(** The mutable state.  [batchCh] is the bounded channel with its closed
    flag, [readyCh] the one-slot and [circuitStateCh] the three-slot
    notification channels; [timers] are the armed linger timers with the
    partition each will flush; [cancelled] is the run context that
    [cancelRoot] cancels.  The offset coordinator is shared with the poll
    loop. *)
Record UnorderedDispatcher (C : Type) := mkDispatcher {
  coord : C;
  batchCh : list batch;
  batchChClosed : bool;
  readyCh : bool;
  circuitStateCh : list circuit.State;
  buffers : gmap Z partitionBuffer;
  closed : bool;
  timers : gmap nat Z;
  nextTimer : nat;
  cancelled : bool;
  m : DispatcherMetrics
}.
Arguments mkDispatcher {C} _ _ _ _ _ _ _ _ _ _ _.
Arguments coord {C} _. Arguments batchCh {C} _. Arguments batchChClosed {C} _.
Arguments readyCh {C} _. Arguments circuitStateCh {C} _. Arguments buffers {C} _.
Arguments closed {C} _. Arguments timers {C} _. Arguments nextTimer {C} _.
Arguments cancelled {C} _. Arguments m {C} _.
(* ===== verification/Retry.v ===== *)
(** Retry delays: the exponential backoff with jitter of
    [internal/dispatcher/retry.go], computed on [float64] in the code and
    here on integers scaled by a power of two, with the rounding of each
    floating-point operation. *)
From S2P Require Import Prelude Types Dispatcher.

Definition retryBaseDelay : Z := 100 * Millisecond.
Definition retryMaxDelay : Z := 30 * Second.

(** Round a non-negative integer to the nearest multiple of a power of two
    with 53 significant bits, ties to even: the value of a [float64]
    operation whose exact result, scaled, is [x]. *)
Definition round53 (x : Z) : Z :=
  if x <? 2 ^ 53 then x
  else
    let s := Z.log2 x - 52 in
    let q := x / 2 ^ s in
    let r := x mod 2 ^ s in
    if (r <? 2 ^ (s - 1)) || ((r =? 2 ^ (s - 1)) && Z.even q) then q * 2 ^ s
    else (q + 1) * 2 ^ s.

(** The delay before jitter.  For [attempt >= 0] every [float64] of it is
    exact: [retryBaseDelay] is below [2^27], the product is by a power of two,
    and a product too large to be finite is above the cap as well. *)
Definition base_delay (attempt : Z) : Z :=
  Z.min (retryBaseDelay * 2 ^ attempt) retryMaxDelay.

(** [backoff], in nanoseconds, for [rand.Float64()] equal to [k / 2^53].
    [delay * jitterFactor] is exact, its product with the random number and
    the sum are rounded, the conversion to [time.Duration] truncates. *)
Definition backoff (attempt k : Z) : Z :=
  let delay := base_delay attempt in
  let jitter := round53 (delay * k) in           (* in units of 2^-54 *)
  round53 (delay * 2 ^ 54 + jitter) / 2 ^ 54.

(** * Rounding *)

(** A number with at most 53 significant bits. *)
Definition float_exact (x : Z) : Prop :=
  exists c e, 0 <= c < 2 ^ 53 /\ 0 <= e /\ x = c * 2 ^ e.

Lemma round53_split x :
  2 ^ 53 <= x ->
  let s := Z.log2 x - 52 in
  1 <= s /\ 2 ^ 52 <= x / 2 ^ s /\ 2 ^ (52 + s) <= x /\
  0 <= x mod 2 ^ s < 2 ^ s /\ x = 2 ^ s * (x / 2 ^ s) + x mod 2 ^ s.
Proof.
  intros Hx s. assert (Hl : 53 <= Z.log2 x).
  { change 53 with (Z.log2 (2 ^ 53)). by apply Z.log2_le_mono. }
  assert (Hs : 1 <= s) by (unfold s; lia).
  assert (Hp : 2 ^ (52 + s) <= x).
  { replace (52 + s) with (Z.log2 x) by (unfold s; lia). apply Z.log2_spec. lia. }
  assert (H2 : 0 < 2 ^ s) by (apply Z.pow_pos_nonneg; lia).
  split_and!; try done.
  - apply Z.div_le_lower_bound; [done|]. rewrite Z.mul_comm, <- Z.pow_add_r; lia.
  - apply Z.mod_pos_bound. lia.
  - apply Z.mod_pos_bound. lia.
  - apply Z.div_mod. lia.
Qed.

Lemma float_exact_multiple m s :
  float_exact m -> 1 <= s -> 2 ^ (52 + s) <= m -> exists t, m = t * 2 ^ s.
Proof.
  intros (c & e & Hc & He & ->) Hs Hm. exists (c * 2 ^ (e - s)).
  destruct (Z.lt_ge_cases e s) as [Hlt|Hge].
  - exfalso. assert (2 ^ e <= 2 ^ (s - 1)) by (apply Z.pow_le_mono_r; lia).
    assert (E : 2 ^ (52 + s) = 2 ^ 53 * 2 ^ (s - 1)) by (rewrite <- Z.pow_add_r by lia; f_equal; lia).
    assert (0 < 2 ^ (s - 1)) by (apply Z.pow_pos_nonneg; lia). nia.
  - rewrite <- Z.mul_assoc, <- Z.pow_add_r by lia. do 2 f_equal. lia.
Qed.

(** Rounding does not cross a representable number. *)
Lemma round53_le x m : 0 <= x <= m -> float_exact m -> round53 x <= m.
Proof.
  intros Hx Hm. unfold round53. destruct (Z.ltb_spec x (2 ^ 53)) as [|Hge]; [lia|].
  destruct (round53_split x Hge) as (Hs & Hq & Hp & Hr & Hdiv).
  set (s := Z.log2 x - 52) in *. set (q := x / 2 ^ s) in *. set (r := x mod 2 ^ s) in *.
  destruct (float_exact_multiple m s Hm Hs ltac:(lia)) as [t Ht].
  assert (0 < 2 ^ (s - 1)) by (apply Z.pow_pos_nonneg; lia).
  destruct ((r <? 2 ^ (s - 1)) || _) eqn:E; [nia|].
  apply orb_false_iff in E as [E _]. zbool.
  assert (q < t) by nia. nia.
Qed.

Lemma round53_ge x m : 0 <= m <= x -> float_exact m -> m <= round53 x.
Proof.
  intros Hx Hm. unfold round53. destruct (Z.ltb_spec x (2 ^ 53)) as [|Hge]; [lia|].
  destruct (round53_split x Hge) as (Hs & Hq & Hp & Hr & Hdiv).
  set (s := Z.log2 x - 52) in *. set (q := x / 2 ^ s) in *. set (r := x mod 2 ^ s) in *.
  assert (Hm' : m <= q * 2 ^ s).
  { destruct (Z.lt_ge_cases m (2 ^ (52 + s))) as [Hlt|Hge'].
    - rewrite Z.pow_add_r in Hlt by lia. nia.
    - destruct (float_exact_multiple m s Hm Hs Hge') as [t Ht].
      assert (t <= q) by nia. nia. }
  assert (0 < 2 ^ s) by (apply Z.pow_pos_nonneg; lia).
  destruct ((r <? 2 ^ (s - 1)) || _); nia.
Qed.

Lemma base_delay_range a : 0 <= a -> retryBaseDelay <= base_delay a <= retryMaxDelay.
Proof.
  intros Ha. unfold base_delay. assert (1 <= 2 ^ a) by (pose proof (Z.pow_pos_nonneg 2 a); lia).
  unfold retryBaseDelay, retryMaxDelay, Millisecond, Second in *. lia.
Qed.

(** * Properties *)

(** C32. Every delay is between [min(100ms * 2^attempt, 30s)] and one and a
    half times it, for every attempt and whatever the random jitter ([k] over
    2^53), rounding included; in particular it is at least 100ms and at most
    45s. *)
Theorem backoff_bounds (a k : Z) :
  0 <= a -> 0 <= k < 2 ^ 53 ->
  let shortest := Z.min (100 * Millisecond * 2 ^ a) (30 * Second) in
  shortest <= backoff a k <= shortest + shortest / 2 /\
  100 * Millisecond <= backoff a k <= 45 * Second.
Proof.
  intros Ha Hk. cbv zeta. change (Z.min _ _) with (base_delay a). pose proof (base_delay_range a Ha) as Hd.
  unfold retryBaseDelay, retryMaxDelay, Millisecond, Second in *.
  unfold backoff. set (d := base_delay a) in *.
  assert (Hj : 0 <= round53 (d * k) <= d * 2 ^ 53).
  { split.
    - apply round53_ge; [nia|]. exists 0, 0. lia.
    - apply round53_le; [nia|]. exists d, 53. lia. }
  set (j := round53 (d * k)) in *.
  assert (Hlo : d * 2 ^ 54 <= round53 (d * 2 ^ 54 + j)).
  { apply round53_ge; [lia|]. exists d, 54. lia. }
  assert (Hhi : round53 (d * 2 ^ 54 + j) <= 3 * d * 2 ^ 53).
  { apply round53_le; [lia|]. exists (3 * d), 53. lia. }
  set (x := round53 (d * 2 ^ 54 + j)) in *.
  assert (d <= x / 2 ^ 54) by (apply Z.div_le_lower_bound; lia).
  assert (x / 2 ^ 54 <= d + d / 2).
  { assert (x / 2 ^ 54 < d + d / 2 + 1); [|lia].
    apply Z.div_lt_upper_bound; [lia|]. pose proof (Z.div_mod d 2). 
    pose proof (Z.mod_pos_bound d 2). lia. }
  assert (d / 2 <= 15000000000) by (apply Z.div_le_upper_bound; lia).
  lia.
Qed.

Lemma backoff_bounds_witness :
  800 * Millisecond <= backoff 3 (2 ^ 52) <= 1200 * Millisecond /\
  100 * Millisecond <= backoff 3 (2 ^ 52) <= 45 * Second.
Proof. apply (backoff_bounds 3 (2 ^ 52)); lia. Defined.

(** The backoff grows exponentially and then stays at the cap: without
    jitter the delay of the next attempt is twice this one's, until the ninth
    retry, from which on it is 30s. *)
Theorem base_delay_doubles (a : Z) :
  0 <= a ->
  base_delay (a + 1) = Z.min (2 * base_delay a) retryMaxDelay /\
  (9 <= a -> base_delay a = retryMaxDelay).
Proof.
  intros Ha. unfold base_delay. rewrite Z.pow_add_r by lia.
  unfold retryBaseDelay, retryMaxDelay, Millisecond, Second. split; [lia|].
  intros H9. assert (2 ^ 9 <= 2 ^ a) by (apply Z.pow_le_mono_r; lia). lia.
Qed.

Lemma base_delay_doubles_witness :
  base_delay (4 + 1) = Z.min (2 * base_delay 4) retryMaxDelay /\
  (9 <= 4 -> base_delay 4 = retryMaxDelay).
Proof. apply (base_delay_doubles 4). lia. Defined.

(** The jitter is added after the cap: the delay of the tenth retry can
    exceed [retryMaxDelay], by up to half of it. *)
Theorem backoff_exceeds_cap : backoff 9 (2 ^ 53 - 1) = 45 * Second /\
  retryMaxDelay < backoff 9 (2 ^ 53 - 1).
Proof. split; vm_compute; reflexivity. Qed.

============================================================

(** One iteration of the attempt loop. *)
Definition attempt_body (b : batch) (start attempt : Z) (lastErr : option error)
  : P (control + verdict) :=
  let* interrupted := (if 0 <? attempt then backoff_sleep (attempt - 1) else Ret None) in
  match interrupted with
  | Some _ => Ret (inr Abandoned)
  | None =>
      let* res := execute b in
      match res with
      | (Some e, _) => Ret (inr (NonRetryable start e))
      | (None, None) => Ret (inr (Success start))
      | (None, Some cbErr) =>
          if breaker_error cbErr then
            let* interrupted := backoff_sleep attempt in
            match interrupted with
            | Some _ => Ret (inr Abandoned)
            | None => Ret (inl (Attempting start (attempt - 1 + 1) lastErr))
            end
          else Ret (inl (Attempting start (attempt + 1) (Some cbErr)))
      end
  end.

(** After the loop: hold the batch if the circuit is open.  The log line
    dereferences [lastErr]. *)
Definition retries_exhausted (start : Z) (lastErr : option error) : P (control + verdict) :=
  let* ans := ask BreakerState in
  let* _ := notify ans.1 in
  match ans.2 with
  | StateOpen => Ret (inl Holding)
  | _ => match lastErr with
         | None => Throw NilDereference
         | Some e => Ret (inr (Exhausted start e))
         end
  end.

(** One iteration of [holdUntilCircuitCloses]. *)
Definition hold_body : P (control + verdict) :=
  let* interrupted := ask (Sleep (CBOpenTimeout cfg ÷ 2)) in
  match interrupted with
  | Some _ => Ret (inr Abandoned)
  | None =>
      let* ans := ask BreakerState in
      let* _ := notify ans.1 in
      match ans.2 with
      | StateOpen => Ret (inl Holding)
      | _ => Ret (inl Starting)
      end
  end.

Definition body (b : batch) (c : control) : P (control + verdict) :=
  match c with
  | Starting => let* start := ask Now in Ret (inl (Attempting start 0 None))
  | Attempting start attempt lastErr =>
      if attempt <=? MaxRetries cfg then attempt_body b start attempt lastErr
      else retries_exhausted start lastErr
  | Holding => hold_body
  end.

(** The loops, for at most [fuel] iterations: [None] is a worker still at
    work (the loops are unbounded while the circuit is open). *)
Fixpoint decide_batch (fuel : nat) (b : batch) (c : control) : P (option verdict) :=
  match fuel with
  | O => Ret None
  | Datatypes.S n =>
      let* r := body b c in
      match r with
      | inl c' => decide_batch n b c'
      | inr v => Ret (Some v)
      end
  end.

============================================================

EXERCISE BRIEF >> Where a line above holds the string "verdict", copy that line.

WRITTEN SOLUTION >>
  : P (control + verdict) :=
Definition retries_exhausted (start : Z) (lastErr : option error) : P (control + verdict) :=
Definition hold_body : P (control + verdict) :=
Definition body (b : batch) (c : control) : P (control + verdict) :=
Fixpoint decide_batch (fuel : nat) (b : batch) (c : control) : P (option verdict) :=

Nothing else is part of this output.